=== PROMPT ===
In the data below, find the line containing "<$> Ipv6Addresses x));", then set down that line and every later line up to and including the line containing "None => JNull end)]", exactly.
== DATA FOR THE TASK
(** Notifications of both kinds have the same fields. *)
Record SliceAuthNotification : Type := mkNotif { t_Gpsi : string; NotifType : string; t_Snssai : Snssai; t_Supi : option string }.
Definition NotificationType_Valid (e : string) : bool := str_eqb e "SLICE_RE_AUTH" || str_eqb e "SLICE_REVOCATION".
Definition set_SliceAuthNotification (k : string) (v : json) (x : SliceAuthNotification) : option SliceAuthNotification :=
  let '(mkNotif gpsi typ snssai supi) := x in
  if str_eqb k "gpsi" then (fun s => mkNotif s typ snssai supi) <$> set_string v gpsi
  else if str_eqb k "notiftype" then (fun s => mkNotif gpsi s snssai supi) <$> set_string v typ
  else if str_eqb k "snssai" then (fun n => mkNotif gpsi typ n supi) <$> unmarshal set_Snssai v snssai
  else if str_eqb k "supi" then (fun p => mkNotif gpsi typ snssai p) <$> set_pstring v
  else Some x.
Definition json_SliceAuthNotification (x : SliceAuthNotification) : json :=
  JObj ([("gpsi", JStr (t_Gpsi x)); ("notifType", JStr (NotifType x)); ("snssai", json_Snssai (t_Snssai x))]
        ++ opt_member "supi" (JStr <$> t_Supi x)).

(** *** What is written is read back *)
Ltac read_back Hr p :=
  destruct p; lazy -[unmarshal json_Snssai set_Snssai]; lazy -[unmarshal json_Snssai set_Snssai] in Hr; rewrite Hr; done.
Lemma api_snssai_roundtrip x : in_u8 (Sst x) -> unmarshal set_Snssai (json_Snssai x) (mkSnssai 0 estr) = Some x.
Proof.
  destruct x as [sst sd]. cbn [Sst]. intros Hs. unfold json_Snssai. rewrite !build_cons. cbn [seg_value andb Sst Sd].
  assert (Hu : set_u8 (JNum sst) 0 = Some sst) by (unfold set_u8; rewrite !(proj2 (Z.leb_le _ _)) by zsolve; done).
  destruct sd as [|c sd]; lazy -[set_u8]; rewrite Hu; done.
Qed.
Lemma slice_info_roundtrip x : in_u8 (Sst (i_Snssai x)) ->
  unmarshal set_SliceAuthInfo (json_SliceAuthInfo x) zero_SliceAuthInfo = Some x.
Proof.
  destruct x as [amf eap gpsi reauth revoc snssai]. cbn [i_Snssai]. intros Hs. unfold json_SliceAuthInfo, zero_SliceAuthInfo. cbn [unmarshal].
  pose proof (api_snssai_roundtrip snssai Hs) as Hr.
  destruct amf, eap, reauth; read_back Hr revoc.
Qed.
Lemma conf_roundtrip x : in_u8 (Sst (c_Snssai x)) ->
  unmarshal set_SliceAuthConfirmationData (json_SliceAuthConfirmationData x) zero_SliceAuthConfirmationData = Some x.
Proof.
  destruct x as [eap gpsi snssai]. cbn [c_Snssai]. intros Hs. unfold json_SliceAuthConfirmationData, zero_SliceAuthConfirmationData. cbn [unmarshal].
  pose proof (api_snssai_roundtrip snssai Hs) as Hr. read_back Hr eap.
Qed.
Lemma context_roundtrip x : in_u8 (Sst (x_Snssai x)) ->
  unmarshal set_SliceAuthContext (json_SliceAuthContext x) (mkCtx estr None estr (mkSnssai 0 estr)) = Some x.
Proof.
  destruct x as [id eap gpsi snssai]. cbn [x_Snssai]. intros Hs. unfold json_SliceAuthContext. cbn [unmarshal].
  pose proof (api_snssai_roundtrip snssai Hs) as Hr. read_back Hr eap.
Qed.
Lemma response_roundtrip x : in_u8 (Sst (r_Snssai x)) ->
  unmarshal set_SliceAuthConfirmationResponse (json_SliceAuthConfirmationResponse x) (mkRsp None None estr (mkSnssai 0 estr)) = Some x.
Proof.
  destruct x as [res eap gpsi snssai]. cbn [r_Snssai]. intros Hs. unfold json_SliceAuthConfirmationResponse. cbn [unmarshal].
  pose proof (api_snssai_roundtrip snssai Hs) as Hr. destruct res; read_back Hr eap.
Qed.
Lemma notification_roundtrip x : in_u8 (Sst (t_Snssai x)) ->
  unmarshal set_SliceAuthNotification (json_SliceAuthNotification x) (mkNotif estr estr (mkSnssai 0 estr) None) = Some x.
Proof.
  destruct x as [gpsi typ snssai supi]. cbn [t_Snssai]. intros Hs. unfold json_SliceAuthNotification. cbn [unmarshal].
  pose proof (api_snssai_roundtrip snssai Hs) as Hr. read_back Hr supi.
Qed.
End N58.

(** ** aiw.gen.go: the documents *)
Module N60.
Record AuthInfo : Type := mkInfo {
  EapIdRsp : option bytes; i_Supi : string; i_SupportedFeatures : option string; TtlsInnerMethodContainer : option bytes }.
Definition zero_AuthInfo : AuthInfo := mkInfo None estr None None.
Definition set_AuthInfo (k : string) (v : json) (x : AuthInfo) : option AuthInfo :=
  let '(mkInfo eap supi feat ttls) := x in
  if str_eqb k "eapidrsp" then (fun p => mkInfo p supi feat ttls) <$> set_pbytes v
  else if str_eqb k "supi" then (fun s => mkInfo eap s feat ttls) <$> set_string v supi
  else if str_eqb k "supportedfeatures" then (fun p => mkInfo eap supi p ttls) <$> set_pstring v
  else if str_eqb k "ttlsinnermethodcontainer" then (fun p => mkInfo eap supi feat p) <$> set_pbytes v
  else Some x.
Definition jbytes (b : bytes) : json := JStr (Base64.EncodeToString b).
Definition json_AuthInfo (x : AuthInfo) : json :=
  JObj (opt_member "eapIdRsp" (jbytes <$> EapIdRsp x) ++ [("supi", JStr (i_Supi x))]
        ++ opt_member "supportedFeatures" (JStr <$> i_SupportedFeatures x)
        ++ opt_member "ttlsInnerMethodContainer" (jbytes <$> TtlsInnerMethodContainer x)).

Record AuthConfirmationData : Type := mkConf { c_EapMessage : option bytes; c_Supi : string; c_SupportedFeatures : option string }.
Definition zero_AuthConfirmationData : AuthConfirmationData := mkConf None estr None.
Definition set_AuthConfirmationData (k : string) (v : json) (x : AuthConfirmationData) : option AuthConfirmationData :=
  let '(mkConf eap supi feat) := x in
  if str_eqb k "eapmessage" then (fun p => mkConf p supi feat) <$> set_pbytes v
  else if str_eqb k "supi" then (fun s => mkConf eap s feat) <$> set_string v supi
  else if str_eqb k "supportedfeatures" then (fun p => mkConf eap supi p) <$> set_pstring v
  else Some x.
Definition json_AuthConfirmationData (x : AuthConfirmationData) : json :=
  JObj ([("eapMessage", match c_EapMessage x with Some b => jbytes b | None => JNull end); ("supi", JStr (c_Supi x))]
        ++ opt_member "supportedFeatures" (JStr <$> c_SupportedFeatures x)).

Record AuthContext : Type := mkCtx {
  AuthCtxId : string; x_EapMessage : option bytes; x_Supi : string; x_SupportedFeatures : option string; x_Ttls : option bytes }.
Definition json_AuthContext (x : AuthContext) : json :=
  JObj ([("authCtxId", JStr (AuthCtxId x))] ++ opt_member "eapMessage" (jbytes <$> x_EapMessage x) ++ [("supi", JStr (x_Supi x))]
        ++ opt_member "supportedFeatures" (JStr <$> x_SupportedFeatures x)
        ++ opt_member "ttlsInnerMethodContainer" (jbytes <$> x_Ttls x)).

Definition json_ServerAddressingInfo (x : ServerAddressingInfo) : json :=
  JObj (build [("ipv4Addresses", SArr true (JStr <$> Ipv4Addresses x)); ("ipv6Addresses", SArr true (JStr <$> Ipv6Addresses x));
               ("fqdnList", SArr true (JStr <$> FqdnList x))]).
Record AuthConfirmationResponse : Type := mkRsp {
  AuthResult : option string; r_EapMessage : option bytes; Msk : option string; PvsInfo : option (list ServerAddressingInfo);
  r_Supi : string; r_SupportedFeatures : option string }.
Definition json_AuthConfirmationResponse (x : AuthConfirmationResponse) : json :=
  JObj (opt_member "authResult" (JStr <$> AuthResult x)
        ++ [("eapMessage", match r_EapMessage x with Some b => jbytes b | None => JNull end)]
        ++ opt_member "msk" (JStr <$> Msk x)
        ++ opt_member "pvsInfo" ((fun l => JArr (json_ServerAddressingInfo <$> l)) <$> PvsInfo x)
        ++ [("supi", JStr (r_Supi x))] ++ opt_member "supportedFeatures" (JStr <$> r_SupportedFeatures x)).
====
== DATA FOR THE TASK
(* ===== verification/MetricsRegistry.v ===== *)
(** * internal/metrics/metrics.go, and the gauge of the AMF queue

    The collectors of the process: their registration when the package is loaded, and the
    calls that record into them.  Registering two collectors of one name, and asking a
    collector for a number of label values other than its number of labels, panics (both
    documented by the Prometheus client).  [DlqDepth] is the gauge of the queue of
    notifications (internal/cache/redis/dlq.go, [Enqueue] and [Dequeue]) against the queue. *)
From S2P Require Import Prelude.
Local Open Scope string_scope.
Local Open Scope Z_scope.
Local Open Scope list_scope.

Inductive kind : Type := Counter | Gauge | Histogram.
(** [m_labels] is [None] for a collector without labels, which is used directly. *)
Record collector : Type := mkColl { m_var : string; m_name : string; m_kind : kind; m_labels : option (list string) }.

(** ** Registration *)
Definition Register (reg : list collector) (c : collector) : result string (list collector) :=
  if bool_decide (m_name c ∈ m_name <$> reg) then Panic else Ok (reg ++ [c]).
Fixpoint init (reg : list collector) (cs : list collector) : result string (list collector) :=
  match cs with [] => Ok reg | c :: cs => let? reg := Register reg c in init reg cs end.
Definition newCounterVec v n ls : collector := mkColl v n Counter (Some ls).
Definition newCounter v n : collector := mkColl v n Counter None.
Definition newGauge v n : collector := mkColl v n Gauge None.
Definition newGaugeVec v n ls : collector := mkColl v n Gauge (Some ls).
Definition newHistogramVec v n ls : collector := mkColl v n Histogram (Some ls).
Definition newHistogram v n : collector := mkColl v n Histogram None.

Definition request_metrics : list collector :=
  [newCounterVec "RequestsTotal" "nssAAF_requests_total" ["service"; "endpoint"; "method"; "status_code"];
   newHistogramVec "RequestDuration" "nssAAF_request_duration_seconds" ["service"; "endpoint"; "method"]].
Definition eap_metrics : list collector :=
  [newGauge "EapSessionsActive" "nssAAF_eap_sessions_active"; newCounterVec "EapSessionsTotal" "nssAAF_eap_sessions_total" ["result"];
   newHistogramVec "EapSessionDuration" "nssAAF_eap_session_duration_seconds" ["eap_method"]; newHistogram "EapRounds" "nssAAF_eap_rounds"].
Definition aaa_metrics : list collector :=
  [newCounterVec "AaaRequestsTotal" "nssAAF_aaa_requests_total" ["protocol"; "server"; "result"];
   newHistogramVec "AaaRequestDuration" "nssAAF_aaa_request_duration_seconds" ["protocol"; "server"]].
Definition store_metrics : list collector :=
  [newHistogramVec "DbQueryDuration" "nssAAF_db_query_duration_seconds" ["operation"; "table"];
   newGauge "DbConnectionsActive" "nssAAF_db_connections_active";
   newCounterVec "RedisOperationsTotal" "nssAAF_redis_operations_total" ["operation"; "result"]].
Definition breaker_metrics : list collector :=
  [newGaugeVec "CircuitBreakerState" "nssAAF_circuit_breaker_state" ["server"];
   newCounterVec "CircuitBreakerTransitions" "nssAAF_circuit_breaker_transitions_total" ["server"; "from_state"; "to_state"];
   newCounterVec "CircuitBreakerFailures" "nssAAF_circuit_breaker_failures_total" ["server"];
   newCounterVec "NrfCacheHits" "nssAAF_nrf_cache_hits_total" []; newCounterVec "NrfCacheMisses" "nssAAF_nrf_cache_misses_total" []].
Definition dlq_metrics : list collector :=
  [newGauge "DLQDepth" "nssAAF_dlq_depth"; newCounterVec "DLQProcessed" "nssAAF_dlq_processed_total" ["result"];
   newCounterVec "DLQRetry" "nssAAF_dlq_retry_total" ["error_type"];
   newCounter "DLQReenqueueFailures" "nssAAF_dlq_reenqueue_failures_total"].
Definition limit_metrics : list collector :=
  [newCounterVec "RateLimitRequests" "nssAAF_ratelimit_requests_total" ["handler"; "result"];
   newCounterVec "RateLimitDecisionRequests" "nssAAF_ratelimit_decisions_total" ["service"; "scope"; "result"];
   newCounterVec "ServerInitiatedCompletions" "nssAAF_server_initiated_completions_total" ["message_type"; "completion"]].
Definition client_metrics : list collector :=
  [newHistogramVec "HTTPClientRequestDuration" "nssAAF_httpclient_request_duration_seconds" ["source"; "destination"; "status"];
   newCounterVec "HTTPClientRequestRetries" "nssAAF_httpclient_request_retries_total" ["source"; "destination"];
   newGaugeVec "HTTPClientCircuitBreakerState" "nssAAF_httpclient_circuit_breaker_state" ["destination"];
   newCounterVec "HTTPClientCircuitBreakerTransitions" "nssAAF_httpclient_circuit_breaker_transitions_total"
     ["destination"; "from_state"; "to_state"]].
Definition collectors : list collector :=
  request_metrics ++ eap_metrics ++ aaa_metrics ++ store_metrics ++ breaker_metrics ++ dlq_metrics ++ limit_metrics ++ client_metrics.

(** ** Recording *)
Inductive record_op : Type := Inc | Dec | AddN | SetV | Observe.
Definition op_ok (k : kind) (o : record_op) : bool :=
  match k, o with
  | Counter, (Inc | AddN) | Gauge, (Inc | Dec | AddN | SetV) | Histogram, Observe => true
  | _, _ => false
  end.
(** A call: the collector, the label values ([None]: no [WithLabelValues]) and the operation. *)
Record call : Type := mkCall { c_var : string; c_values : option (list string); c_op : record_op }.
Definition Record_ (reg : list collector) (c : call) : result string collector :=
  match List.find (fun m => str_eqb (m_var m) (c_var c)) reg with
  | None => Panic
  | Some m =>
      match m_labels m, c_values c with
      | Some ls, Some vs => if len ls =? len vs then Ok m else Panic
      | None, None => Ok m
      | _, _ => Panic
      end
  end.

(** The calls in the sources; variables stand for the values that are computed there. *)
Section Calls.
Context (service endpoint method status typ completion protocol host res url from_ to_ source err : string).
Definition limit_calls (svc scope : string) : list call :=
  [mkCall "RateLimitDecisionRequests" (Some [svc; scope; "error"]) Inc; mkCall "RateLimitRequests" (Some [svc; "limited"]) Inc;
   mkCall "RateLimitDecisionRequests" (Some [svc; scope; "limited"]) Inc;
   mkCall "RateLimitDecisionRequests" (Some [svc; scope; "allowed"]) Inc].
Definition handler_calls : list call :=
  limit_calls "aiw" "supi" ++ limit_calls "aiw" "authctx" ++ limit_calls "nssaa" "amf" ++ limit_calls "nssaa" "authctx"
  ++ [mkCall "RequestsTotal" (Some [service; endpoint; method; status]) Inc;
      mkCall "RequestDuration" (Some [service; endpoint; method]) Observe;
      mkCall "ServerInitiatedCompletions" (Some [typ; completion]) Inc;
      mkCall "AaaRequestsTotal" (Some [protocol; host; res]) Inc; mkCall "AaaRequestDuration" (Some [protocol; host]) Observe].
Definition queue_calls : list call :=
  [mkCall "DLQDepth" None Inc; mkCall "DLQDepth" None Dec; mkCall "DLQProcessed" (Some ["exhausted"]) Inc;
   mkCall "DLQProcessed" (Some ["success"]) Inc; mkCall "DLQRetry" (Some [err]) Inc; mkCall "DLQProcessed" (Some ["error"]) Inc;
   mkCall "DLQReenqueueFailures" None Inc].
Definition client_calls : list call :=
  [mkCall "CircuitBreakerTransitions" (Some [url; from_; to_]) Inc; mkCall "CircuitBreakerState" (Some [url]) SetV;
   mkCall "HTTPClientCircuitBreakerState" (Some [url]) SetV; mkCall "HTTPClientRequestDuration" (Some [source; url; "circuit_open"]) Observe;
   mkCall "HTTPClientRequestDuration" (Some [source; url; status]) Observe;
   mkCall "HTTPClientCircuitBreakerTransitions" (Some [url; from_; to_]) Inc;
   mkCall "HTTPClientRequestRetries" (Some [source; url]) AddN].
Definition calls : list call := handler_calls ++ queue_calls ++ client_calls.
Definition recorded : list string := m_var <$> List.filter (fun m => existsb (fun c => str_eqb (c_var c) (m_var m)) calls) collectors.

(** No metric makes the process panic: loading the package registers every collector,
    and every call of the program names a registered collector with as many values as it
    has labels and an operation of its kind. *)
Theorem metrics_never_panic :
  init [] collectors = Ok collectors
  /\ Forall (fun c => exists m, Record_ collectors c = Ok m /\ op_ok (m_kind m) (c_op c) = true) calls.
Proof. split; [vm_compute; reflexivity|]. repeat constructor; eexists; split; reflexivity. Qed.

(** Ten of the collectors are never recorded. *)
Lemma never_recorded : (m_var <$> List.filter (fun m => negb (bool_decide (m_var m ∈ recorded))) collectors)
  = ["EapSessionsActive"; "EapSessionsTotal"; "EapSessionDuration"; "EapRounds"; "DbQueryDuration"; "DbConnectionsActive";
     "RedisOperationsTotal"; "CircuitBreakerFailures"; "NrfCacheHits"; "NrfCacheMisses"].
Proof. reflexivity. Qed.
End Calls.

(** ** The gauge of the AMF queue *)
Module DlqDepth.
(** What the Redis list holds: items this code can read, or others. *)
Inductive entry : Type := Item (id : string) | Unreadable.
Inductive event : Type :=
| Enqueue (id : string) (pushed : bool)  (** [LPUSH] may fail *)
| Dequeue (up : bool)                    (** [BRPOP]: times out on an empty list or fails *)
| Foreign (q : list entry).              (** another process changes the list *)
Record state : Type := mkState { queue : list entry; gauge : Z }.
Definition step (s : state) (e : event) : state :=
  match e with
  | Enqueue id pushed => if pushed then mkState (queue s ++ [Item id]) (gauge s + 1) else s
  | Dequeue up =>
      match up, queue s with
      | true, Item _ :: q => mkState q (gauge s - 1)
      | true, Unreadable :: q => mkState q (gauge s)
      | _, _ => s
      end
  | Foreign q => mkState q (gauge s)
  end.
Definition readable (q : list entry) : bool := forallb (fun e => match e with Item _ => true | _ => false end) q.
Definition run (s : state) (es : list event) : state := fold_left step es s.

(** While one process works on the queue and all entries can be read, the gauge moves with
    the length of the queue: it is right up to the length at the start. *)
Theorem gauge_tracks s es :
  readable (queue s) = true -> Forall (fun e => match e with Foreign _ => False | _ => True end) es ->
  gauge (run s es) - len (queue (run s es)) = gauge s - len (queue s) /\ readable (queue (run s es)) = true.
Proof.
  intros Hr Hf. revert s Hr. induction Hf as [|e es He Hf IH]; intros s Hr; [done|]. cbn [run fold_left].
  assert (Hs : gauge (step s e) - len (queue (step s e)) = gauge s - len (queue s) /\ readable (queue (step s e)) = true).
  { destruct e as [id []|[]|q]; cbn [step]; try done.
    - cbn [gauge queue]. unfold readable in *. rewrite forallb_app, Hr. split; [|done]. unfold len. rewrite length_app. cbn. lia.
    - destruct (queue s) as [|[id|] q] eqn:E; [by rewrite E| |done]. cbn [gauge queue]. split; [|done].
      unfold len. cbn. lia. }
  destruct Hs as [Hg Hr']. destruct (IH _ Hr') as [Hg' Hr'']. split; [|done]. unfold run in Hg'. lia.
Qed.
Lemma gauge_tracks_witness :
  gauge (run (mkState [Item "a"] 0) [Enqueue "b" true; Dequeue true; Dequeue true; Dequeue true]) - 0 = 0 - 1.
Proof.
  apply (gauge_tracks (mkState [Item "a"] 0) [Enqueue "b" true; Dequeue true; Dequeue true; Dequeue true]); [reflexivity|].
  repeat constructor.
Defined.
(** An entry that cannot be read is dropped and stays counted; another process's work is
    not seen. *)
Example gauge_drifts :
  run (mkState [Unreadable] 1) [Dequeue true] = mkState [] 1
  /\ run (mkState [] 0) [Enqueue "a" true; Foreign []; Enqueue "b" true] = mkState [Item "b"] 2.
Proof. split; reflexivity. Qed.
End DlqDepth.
====
=== YOUR RESPONSE ===
  JObj (build [("ipv4Addresses", SArr true (JStr <$> Ipv4Addresses x)); ("ipv6Addresses", SArr true (JStr <$> Ipv6Addresses x));
               ("fqdnList", SArr true (JStr <$> FqdnList x))]).
Record AuthConfirmationResponse : Type := mkRsp {
  AuthResult : option string; r_EapMessage : option bytes; Msk : option string; PvsInfo : option (list ServerAddressingInfo);
  r_Supi : string; r_SupportedFeatures : option string }.
Definition json_AuthConfirmationResponse (x : AuthConfirmationResponse) : json :=
  JObj (opt_member "authResult" (JStr <$> AuthResult x)
        ++ [("eapMessage", match r_EapMessage x with Some b => jbytes b | None => JNull end)]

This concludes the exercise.